(* ===== verification/Assets.v ===== *)
(** * Assets: physical assets, their classification and logical identities

    Models src/model/asset_classifier.cpp, physical_asset.cpp and
    logical_asset.cpp.  A scanned file becomes a physical asset whose
    identity is its path; a logical asset is a set of physical ones, named by
    the hash of their sorted identities. *)

From S2P Require Import Prelude Status Bytes Order RelativePath Task.

Inductive DirectoryEntryKind := kRegularFile | kDirectory | kSymlink | kOther.

Record DirectoryEntry := mkDirectoryEntry {
  entry_path : RelativePath;
  entry_kind : DirectoryEntryKind;
  entry_identity : FileIdentity.t;
}.

Inductive AssetKind := kMedia | kSidecarJson | kSidecarXmp | kAlbumMetadata | kUnknown.

#[global] Instance DirectoryEntryKind_eq_dec : EqDecision DirectoryEntryKind.
Proof. solve_decision. Defined.
#[global] Instance AssetKind_eq_dec : EqDecision AssetKind.
Proof. solve_decision. Defined.

Record PhysicalAsset := mkPhysicalAsset {
  relative_path : RelativePath;
  identity : FileIdentity.t;
  asset_kind : AssetKind;
  extension : string;
}.

(** ** Classification *)

(** [std::tolower] in the "C" locale, which the program never changes. *)
Definition tolower (c : ascii) : ascii :=
  let v := Z_of_byte c in if (65 <=? v) && (v <=? 90) then byte_of_Z (v + 32) else c.

Fixpoint LowerAscii (value : string) : string :=
  match value with
  | EmptyString => ""
  | String c s => String (tolower c) (LowerAscii s)
  end.

(** [s.rfind(c)] *)
Fixpoint rfind (c : ascii) (s : string) : option nat :=
  match s with
  | EmptyString => None
  | String d s =>
      match rfind c s with
      | Some i => Some (S i)
      | None => if Ascii.eqb d c then Some O else None
      end
  end.

(** [s.substr(n)] *)
Fixpoint substr_from (n : nat) (s : string) : string :=
  match n, s with
  | O, _ => s
  | S n, String _ s => substr_from n s
  | S _, EmptyString => ""
  end.

Definition file_name (path : string) : string :=
  match rfind slash path with
  | None => path
  | Some separator => substr_from (S separator) path
  end.

Definition dot : ascii := "."%char.

Definition ExtensionOf (path : string) : string :=
  let name := file_name path in
  match rfind dot name with
  | None => ""
  | Some d =>
      if (d =? 0)%nat || (S d =? String.length name)%nat then ""
      else LowerAscii (substr_from (S d) name)
  end.

Definition kMediaExtensions : list string :=
  ["arw"; "avi"; "bmp"; "cr2"; "dng"; "gif"; "heic"; "heif"; "jpeg"; "jpg"; "m4v"; "mkv"; "mov";
   "mp4"; "nef"; "png"; "raw"; "tif"; "tiff"; "webm"; "webp"].
Definition IsMediaExtension (ext : string) : bool := existsb (fun c => ext == c) kMediaExtensions.

Definition ClassifyKind (path ext : string) : AssetKind :=
  let lower_name := LowerAscii (file_name path) in
  if lower_name == "metadata.json" then kAlbumMetadata
  else if ext == "json" then kSidecarJson
  else if ext == "xmp" then kSidecarXmp
  else if IsMediaExtension ext then kMedia
  else kUnknown.

(** [std::optional<PhysicalAsset> ClassifyPhysicalAsset(const DirectoryEntry&)] *)
Definition ClassifyPhysicalAsset (entry : DirectoryEntry) : option PhysicalAsset :=
  if bool_decide (entry_kind entry <> kRegularFile) then None
  else
    let ext := ExtensionOf (raw_bytes (entry_path entry)) in
    Some (mkPhysicalAsset (entry_path entry) (entry_identity entry)
            (ClassifyKind (raw_bytes (entry_path entry)) ext) ext).

(** ** Identities *)

(** [HexEncode] is [hex_of_bytes]. *)
Definition PhysicalAssetIdFor (asset : PhysicalAsset) : string :=
  "path-" +:+ hex_of_bytes (raw_bytes (relative_path asset)).

Definition quote : ascii := byte_of_Z 34.
Definition backslash : ascii := "\"%char.

(** The [switch] of [AppendJsonString]. *)
Definition json_byte (c : ascii) : string :=
  let v := Z_of_byte c in
  if v =? 34 then String backslash (String quote "")
  else if v =? 92 then String backslash (String backslash "")
  else if v =? 8 then "\b"
  else if v =? 12 then "\f"
  else if v =? 10 then "\n"
  else if v =? 13 then "\r"
  else if v =? 9 then "\t"
  else if v <? 32 then
    "\u00" +:+ String (byte_get kHex (Z.to_nat (Z.shiftr v 4)))
                (String (byte_get kHex (Z.to_nat (Z.land v 15))) "")
  else String c "".

Fixpoint json_bytes (s : string) : string :=
  match s with EmptyString => "" | String c s => json_byte c +:+ json_bytes s end.

Definition AppendJsonString (value output : string) : string :=
  push_back (push_back output quote +:+ json_bytes value) quote.

(** [CanonicalMembersJson] *)
Fixpoint append_members (first : bool) (members : list string) (result : string) : string :=
  match members with
  | [] => result
  | m :: ms =>
      let result := if first then result else push_back result ","%char in
      append_members false ms (AppendJsonString m result)
  end.
Definition CanonicalMembersJson (members : list string) : string :=
  push_back (append_members true members (push_back "" "["%char)) "]"%char.

Definition kLogicalAssetDomain : string := "PB_LOGICAL_ASSET_V1".

(** What is hashed for a member list that passed the checks. *)
Definition logical_payload (members : list string) : string :=
  kLogicalAssetDomain +:+ CanonicalMembersJson (std_sort str_less members).

Record LogicalAsset := mkLogicalAsset {
  logical_id : string;
  members : list string;
  source_path : option RelativePath;
}.

Section Identity.
Context (Blake3 : string -> Digest).

Definition LogicalAssetIdForMembers (members : list string) : StatusOr string :=
  match members with
  | [] => Err (Invalid "logical asset must contain at least one physical asset")
  | _ =>
      if existsb str_empty members then Err (Invalid "logical asset member id must not be empty")
      else if adjacent_equal (std_sort str_less members)
      then Err (Invalid "logical asset member ids must be unique")
      else Ok ("logical-" +:+ ToHex (Blake3 (logical_payload members)))
  end.

Definition MapPhysicalAssetToLogicalAsset (asset : PhysicalAsset) : StatusOr LogicalAsset :=
  let physical_id := PhysicalAssetIdFor asset in
  let? id := LogicalAssetIdForMembers [physical_id] in
  Ok (mkLogicalAsset id [physical_id] (Some (relative_path asset))).

End Identity.

(** ** Properties *)

(** Reads back one character of a JSON string, [None] at the closing quote. *)
Definition json_unescape (s : string) : option (ascii * string) :=
  match s with
  | EmptyString => None
  | String c r =>
      if Ascii.eqb c quote then None
      else if negb (Ascii.eqb c backslash) then Some (c, r)
      else match r with
      | String e r =>
          if Ascii.eqb e "b"%char then Some (byte_of_Z 8, r)
          else if Ascii.eqb e "f"%char then Some (byte_of_Z 12, r)
          else if Ascii.eqb e "n"%char then Some (byte_of_Z 10, r)
          else if Ascii.eqb e "r"%char then Some (byte_of_Z 13, r)
          else if Ascii.eqb e "t"%char then Some (byte_of_Z 9, r)
          else if Ascii.eqb e "u"%char then
            match r with
            | String _ (String _ (String h (String l r))) =>
                Some (byte_of_Z (Z.lor (Z.shiftl (HexValue h) 4) (HexValue l)), r)
            | _ => None
            end
          else Some (e, r)
      | EmptyString => None
      end
  end.

Lemma json_unescape_byte c x : json_unescape (json_byte c +:+ x) = Some (c, x).
Proof.
  destruct c as [b0 b1 b2 b3 b4 b5 b6 b7].
  by destruct b0, b1, b2, b3, b4, b5, b6, b7.
Qed.

(** The closing quote delimits the text whatever follows. *)
Lemma json_bytes_inj a b x y :
  json_bytes a +:+ String quote x = json_bytes b +:+ String quote y -> a = b /\ x = y.
Proof.
  assert (forall c s z w, String quote z <> (json_byte c +:+ json_bytes s) +:+ w) as Hquote.
  { intros c s z w Heq. apply (f_equal json_unescape) in Heq.
    rewrite str_app_assoc, json_unescape_byte in Heq. done. }
  revert b. induction a as [|c a IH]; intros [|d b]; cbn [json_bytes]; intros Heq.
  - by injection Heq as ->.
  - by apply Hquote in Heq.
  - by apply eq_sym, Hquote in Heq.
  - rewrite !str_app_assoc in Heq. pose proof (f_equal json_unescape Heq) as Hhead.
    rewrite !json_unescape_byte in Hhead. injection Hhead as -> Heq'.
    by apply IH in Heq' as [-> ->].
Qed.

Lemma AppendJsonString_eq v out :
  AppendJsonString v out = out +:+ String quote (json_bytes v +:+ String quote "").
Proof. unfold AppendJsonString, push_back. by rewrite !str_app_assoc. Qed.

(** A list in JSON after its opening bracket. *)
Fixpoint json_list (first : bool) (l : list string) : string :=
  match l with
  | [] => "]"
  | m :: l =>
      (if first then "" else ",") +:+ String quote (json_bytes m +:+ String quote (json_list false l))
  end.

Lemma append_members_eq first l out :
  push_back (append_members first l out) "]"%char = out +:+ json_list first l.
Proof.
  revert first out. induction l as [|m l IH]; intros first out; [done|].
  cbn [append_members]. rewrite IH, AppendJsonString_eq. cbn [json_list].
  destruct first; unfold push_back; rewrite !str_app_assoc; simpl; by rewrite !str_app_assoc.
Qed.

Lemma json_list_inj first a b : json_list first a = json_list first b -> a = b.
Proof.
  revert first b. induction a as [|m a IH]; intros first [|n b]; cbn [json_list]; intros Heq; try done.
  - exfalso. by destruct first.
  - exfalso. by destruct first.
  - apply str_app_inj_l in Heq. injection Heq as Heq. apply json_bytes_inj in Heq as [-> Heq].
    by apply IH in Heq as ->.
Qed.

Lemma CanonicalMembersJson_inj a b : CanonicalMembersJson a = CanonicalMembersJson b -> a = b.
Proof.
  unfold CanonicalMembersJson. rewrite !append_members_eq.
  intros Heq%str_app_inj_l. by apply json_list_inj in Heq.
Qed.

Lemma logical_payload_inj a b : logical_payload a = logical_payload b <-> a ≡ₚ b.
Proof.
  unfold logical_payload. split.
  - intros Heq%str_app_inj_l%CanonicalMembersJson_inj.
    by rewrite <- (std_sort_perm str_less a), Heq, std_sort_perm.
  - intros Hp. by rewrite (sort_total_canonical str_less a b Hp).
Qed.

Lemma LogicalAssetIdForMembers_ok Blake3 a :
  is_ok (LogicalAssetIdForMembers Blake3 a) = true <-> a <> [] /\ Forall (fun m => m <> "") a /\ NoDup a.
Proof.
  unfold LogicalAssetIdForMembers. destruct a as [|m ms]; [split; [done|by intros (?&_)]|].
  set (l := m :: ms). destruct (existsb str_empty l) eqn:He.
  - split; [done|]. intros (_&Hall&_). apply existsb_exists in He as (x&Hx&Hxe).
    rewrite Forall_forall in Hall. apply list_elem_of_In in Hx. specialize (Hall x Hx). by destruct x.
  - assert (Forall (fun m => m <> "") l).
    { apply Forall_forall. intros x Hx ->. apply not_true_iff_false in He. apply He, existsb_exists.
      exists "". split; [by apply list_elem_of_In|done]. }
    rewrite <- (adjacent_equal_sort str_less l).
    destruct (adjacent_equal (std_sort str_less l)); simpl; [split; [done|by intros (_&_&?)]|].
    split; [|done]. intros _. by split_and!.
Qed.

(** A logical asset id exists exactly for a non-empty set of distinct,
    non-empty member ids, and it is a function of the set: the order in which
    associations were found plays no role, and two sets get the same id only
    if BLAKE3 maps two different payloads to one digest. *)
Lemma logical_ids_name_member_sets Blake3 a :
  (is_ok (LogicalAssetIdForMembers Blake3 a) = true <-> a <> [] /\ Forall (fun m => m <> "") a /\ NoDup a)
  /\ (forall b, is_ok (LogicalAssetIdForMembers Blake3 a) = true ->
       is_ok (LogicalAssetIdForMembers Blake3 b) = true ->
       (a ≡ₚ b -> LogicalAssetIdForMembers Blake3 a = LogicalAssetIdForMembers Blake3 b)
       /\ (LogicalAssetIdForMembers Blake3 a = LogicalAssetIdForMembers Blake3 b ->
           a ≡ₚ b \/ (logical_payload a <> logical_payload b
                      /\ Blake3 (logical_payload a) = Blake3 (logical_payload b)))).
Proof.
  assert (forall l, is_ok (LogicalAssetIdForMembers Blake3 l) = true ->
    LogicalAssetIdForMembers Blake3 l = Ok ("logical-" +:+ ToHex (Blake3 (logical_payload l)))) as Heq.
  { intros l. unfold LogicalAssetIdForMembers. destruct l; [done|]. split_if; [done|]. by split_if. }
  split; [apply LogicalAssetIdForMembers_ok|].
  intros b Ha Hb. rewrite (Heq a Ha), (Heq b Hb). split.
  - intros Hp. by apply logical_payload_inj in Hp as ->.
  - intros [= Hid]. apply ToHex_inj in Hid.
    destruct (decide (logical_payload a = logical_payload b)) as [Hp|Hp]; [left|by right].
    by apply logical_payload_inj.
Qed.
★ ★ ★ ★
* **WORK REQUEST**
Would you please repeat exactly the lines above, starting at the line with "let physical_id := PhysicalAssetIdFor" and stopping at the line with "if Ascii.eqb c quote then None", both included?

* **RESULT OF THIS TASK**
  let physical_id := PhysicalAssetIdFor asset in
  let? id := LogicalAssetIdForMembers [physical_id] in
  Ok (mkLogicalAsset id [physical_id] (Some (relative_path asset))).

End Identity.

(** ** Properties *)

(** Reads back one character of a JSON string, [None] at the closing quote. *)
Definition json_unescape (s : string) : option (ascii * string) :=
  match s with
  | EmptyString => None
  | String c r =>
      if Ascii.eqb c quote then None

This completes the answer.